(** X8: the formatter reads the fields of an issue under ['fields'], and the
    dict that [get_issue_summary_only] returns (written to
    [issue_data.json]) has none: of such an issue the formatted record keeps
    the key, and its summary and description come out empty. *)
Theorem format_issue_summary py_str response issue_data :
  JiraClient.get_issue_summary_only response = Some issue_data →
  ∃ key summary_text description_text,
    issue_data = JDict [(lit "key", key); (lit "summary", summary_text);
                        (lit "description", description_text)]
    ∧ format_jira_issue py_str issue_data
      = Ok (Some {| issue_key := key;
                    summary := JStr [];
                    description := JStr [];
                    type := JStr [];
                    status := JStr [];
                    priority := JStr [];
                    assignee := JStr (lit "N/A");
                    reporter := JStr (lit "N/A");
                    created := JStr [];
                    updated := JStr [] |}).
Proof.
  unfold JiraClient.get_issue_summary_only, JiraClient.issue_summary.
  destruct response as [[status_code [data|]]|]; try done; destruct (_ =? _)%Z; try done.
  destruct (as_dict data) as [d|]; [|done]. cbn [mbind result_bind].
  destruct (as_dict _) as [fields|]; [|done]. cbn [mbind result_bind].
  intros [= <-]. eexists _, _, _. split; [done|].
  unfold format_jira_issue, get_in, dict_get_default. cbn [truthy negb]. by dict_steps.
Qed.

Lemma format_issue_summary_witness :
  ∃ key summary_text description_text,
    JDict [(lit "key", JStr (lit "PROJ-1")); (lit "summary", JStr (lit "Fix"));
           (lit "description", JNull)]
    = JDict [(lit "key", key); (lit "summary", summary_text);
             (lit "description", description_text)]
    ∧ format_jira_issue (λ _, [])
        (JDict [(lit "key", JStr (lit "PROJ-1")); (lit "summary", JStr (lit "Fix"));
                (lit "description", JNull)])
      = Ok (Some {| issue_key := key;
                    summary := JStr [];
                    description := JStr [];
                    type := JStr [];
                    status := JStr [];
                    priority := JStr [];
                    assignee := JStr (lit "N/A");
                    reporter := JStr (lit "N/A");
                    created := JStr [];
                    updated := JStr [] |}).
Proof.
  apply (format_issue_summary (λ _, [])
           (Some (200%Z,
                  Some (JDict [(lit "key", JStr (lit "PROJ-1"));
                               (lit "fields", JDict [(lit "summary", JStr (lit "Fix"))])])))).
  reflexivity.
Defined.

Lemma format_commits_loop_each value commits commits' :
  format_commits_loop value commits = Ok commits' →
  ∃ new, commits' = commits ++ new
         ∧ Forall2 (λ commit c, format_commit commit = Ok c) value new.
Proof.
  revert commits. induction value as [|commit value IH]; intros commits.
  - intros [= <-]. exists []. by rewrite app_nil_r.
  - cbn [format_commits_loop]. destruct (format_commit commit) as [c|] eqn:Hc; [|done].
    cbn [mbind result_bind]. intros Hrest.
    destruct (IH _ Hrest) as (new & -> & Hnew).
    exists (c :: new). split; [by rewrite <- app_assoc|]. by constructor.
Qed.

▬▬▬

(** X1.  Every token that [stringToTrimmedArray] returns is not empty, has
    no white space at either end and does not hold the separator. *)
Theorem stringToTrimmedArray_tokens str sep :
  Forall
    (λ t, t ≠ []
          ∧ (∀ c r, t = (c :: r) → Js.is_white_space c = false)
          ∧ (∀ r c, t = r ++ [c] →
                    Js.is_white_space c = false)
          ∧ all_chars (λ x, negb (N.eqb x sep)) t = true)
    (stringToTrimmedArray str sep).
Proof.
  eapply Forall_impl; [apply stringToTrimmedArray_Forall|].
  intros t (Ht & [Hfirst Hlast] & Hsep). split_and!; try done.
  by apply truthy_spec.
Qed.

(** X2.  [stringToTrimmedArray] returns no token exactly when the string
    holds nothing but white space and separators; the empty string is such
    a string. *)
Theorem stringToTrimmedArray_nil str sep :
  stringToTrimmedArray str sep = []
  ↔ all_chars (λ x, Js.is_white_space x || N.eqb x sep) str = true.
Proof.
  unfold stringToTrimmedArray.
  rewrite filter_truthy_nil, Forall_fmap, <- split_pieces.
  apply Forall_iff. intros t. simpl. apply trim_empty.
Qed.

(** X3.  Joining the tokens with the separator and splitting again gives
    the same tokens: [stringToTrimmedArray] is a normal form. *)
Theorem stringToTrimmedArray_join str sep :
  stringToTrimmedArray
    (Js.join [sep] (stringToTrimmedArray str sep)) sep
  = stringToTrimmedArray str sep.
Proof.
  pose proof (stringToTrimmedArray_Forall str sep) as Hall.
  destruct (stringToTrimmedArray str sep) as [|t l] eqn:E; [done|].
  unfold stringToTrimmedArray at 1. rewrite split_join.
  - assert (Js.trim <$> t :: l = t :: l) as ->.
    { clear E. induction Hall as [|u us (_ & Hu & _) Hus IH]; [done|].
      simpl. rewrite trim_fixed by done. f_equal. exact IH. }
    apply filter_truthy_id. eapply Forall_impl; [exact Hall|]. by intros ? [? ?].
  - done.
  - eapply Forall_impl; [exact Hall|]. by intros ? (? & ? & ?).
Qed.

▬▬▬

● **YOUR INSTRUCTIONS**: Where a line of the data contains "such", include it in the tally, and answer with the tally alone.

● **SOLUTION FOR THIS PROBLEM**: 2